Em tom diplomático, mas incisivo, vereador defende que o evento é patrimônio da cidade e não “marca de governo”; bloco reduz operação para três dias em 2026 após prejuízos acumulados e altos custos do setor
Caso de Política | Luís Carlos Nunes – Embora celebre o esgotamento precoce dos lotes de abadás para o Carnaval 2026, o vereador e empresário Allan do Allanbick subiu o tom contra a atual gestão da Prefeitura de Barreiras ao tratar da organização da folia. Em entrevista à rádio Oeste FMna noite desta segunda-feira (2) , o parlamentar buscou desvincular o sucesso do evento da figura do prefeito Otoniel Teixeira, sustentando que o “Barreiras Folia” deve ser tratado como uma política de Estado, e não como ferramenta de marketing político da atual gestão.
O choque de gestão e a redução estratégica
Como estratégia de sobrevivência econômica, o bloco Allanbick – um dos mais tradicionais do Oeste Baiano – terá sua estrutura reduzida de cinco para três dias de desfile (sexta, sábado e domingo). Allan justifica a decisão com base nos prejuízos financeiros acumulados pelos blocos privados nos últimos anos e na explosão dos cachês artísticos no cenário pós-pandemia.
O vereador avalia que o setor público ainda falha em compreender a importância dos blocos como o principal motor econômico do circuito. “Os blocos são a cereja do bolo”, pontuou o parlamentar, que utilizou seu mandato para convocar a primeira audiência pública sobre o planejamento da festa, alegando que faltava à prefeitura entender a realidade técnica e financeira de quem investe capital próprio no evento para garantir o fluxo turístico.
Crítica institucional e diplomacia política
No campo político, Allan foi enfático ao declarar que o Carnaval “não pertence ao prefeito A ou ao prefeito B”, mas sim à população barreirense. A fala atinge diretamente a tentativa de personalização da festa pela administração municipal.
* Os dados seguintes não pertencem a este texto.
(** The device of a message that names a gateway and is not the gateway. *)
Definition check_child (raw : RawMessage) (gateway : ManagedDevice) : IngestIO unit :=
  child ← store_try (devices_read (GetManagedDevice (rm_TenantID raw) (rm_DeviceID raw)));
  match child with
  | Ok child =>
    if decide (d_DeviceRole child ≠ "CHILD" ∨ d_GatewayID child ≠ d_ID gateway) then
      store_fails (permanent ("device " +:+ d_ID child +:+ " is already registered outside gateway "
                              +:+ d_ID gateway))
    else if decide (d_ProductID child ≠ rm_ProductID raw) then
      store_fails (permanent "child device product does not match its registration")
    else mret tt
  | Err e =>
    if decide (err_is e = NotFound) then register_child raw gateway
    else store_fails (wrapf ("load child device " +:+ rm_DeviceID raw) e)
  end.
Definition check_product (raw : RawMessage) : IngestIO unit :=
  if decide (rm_ProductID raw = "") then store_fails (permanent "child productId is required")
  else
    product ← store_try (devices_read (GetProduct (rm_TenantID raw) (rm_ProductID raw)));
    match product with
    | Ok p => if decide (p_Status p ≠ "ENABLED") then store_fails (permanent "child product is not enabled")
              else mret tt
    | Err e => if decide (err_is e = NotFound) then store_fails (permanent "child product is not enabled")
               else store_fails (wrapf ("load child product " +:+ rm_ProductID raw) e)
    end.
Definition ensureGatewayChild (raw : RawMessage) : IngestIO unit :=
  if decide (rm_GatewayID raw = "" ∨ rm_DeviceID raw = rm_GatewayID raw) then mret tt
  else
    gateway ← store_try (devices_read (GetManagedDevice (rm_TenantID raw) (rm_GatewayID raw)));
    match gateway with
    | Err e =>
      if decide (err_is e = NotFound)
      then store_fails (permanent ("gateway " +:+ rm_GatewayID raw +:+ " is not registered"))
      else store_fails (wrapf ("load gateway " +:+ rm_GatewayID raw) e)
    | Ok gateway =>
      if decide (¬ IsGateway gateway)
      then store_fails (permanent ("device " +:+ d_ID gateway +:+ " is not configured as a gateway"))
      else _ ← check_product raw; check_child raw gateway
    end.

(** ** Archiving *)

(** The database depends on how often the device reports. *)
Definition PutRaw (v : RawMessage) : IngestIO RawArchiveIndex :=
  state ← store_try (devices_read (GetDeviceState (rm_TenantID v) (rm_DeviceID v)));
  '(previous, threshold) ← local_step sched (λ w,
    let '(previous, s) := note_arrival v (iw_store w) in
    ((previous, rs_highFrequencyIntervalSec s), w <| iw_store := s |>));
  let '(interval, lastSeen) :=
    match state with Ok s => (ds_ReportIntervalSec s, ds_LastSeenAt s) | Err _ => (0, 0) end in
  let backend := backend_of threshold interval lastSeen previous (rm_ReceivedAt v) in
  used ← store_call sched (λ w, let '(a, s) := save_in_database backend v (iw_store w) in
                                (a, w <| iw_store := s |>));
  now ← clock_millis;
  mret (raw_index used now v).
Definition engine_GetRaw (v : RawArchiveIndex) : IngestIO RawMessage :=
  store_call sched (λ w, (GetRaw legacy v (iw_store w), w)).

(** ** Publishing *)

Definition raw_event (raw : RawMessage) : bus_event :=
  mk_bus_event TopicRaw (DeviceKey (rm_TenantID raw) (rm_DeviceID raw)) (default [] (marshal raw)).
Definition bus_publish (ev : bus_event) : IngestIO unit :=
  store_call sched (λ w, (Ok tt, w <| iw_bus ::= (λ l, l ++ [ev]) |>)).
Definition mark_published (v : RawArchiveIndex) (at_ : Z) (lastError : string) : IngestIO unit :=
  index_call (MarkRawPublished (ri_TenantID v) (ri_MessageID v) at_ lastError).
Definition publishArchivedRaw (v : RawArchiveIndex) (raw : RawMessage) : IngestIO unit :=
  sent ← store_try (bus_publish (raw_event raw));
  match sent with
  | Err e => _ ← store_try (mark_published v 0 (err_text e)); store_fails (wrapf "publish archived raw" e)
  | Ok _ =>
    now ← clock_millis;
    marked ← store_try (mark_published v now "");
    match marked with Err e => store_fails (wrapf "mark raw published" e) | Ok _ => mret tt end
  end.

(** ** Ingestion *)

Definition other_content (existing : RawArchiveIndex) (raw : RawMessage) : Prop :=
  ri_PayloadHash existing ≠ PayloadHash raw ∨ ri_DeviceID existing ≠ rm_DeviceID raw
  ∨ ri_ProductID existing ≠ rm_ProductID raw.
#[export] Instance other_content_dec existing raw : Decision (other_content existing raw).
Proof using. unfold other_content. apply _. Defined.

(** A message that was seen before: its entry, if it was indexed. *)
Definition seen_before (raw : RawMessage) (receivedAt : Z) : IngestIO (option RawArchiveIndex) :=
  existing ← store_try (index_read (GetRawIndexAt (rm_TenantID raw) (rm_MessageID raw) receivedAt));
  match existing with
  | Err e => if decide (err_is e = NotFound) then mret None
             else store_fails (wrapf "read reserved raw index" e)
  | Ok existing =>
    if decide (other_content existing raw) then store_fails ErrRawConflict
    else if decide (ri_PublishedAt existing = 0) then
      stored ← store_try (engine_GetRaw existing);
      match stored with
      | Err e => store_fails (wrapf "read pending raw" e)
      | Ok stored => _ ← publishArchivedRaw existing stored; mret (Some existing)
      end
    else mret (Some existing)
  end.
Definition archive_new (raw : RawMessage) : IngestIO (RawArchiveIndex * bool) :=
  archived ← store_try (PutRaw raw);
  match archived with
  | Err e => store_fails (wrapf "archive raw" e)
  | Ok idx =>
    created ← store_try (index_call (SaveRawIndex idx));
    match created with
    | Err e => store_fails (wrapf "index raw" e)
    | Ok true => _ ← publishArchivedRaw idx raw; mret (idx, true)
    | Ok false =>
      existing ← index_read (GetRawIndexAt (rm_TenantID raw) (rm_MessageID raw) (rm_ReceivedAt raw));
      if decide (other_content existing raw) then store_fails ErrRawConflict else mret (existing, false)
    end
  end.
(** From the prepared message on. *)
Definition ingest_prepared (raw : RawMessage) : IngestIO (RawArchiveIndex * bool) :=
  got ← store_try (reserve raw);
  match got with
  | Err e =>
    if decide (err_is e = Conflict) then
      _ ← store_try (index_read (GetRawIndex (rm_TenantID raw) (rm_MessageID raw)));
      store_fails ErrRawConflict
    else store_fails e
  | Ok (reserved, newReservation) =>
    seen ← if newReservation : bool then mret None else seen_before raw (rm_ReceivedAt reserved);
    match seen with
    | Some existing => mret (existing, false)
    | None => archive_new reserved
    end
  end.
Definition IngestRaw (raw : RawMessage) : IngestIO (RawArchiveIndex * bool) :=
  refused ← observe paused;
  if refused : bool then store_fails ErrBackpressure
  else
    now ← observe clock;
    raw ← bind_protocol (Normalize now raw);
    match Validate raw with
    | Err e => store_fails e
    | Ok _ => _ ← ensureGatewayChild raw; ingest_prepared raw
    end.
Apesar de manter o verniz diplomático característico de sua atuação na Câmara, o vereador admitiu que chegou a cogitar não colocar o bloco na rua este ano devido ao desânimo com o suporte oferecido pelo Executivo.
A crítica se estende à falta de previsibilidade, que, segundo ele, asfixia o comércio e o turismo. Para Allan, a prefeitura “faz o que pode”, mas a ajuda ainda é aquém do potencial necessário para retomar os anos de glória do maior carnaval do interior da Bahia. Ele defende que o diálogo entre o setor público e o privado precisa ser profissionalizado para que o organizador não seja “atropelado” por decisões unilaterais do governo.
Patrimônio imaterial e tradição familiar
Como contraponto à organização oficial, o parlamentar destacou a “Lavagem da Sulamita”. O evento, que acontece na quinta-feira de Carnaval, é capitaneado por sua família e foi recentemente elevado ao status de Patrimônio Cultural e Imaterial de Barreiras. A celebração é vista pelo vereador como o último reduto da essência da folia local, resistindo às mudanças de gestão e mantendo a tradição da “quinta-feira mais charmosa da avenida”.
Curiosidade: O “festeiro” de 1996
Para fechar o clima de expectativa para a folia, Allan relembrou, em tom de descontração, a origem de seu apelido político e empresarial. O nome “Allanbick” nasceu de uma astúcia de estudante em 1996, durante uma gincana no antigo CEFET (hoje IFBA). Impedido pela diretoria de usar um nome que remetesse diretamente à cachaça, Allan recorreu a um dicionário de inglês e encontrou o termo Bick, que na época trazia uma acepção livre para “festeiro” ou “fanfarrão”. A estratégia convenceu a direção da escola, deu vitória à equipe na gincana e acabou batizando uma das trajetórias políticas e empresariais mais conhecidas de Barreiras.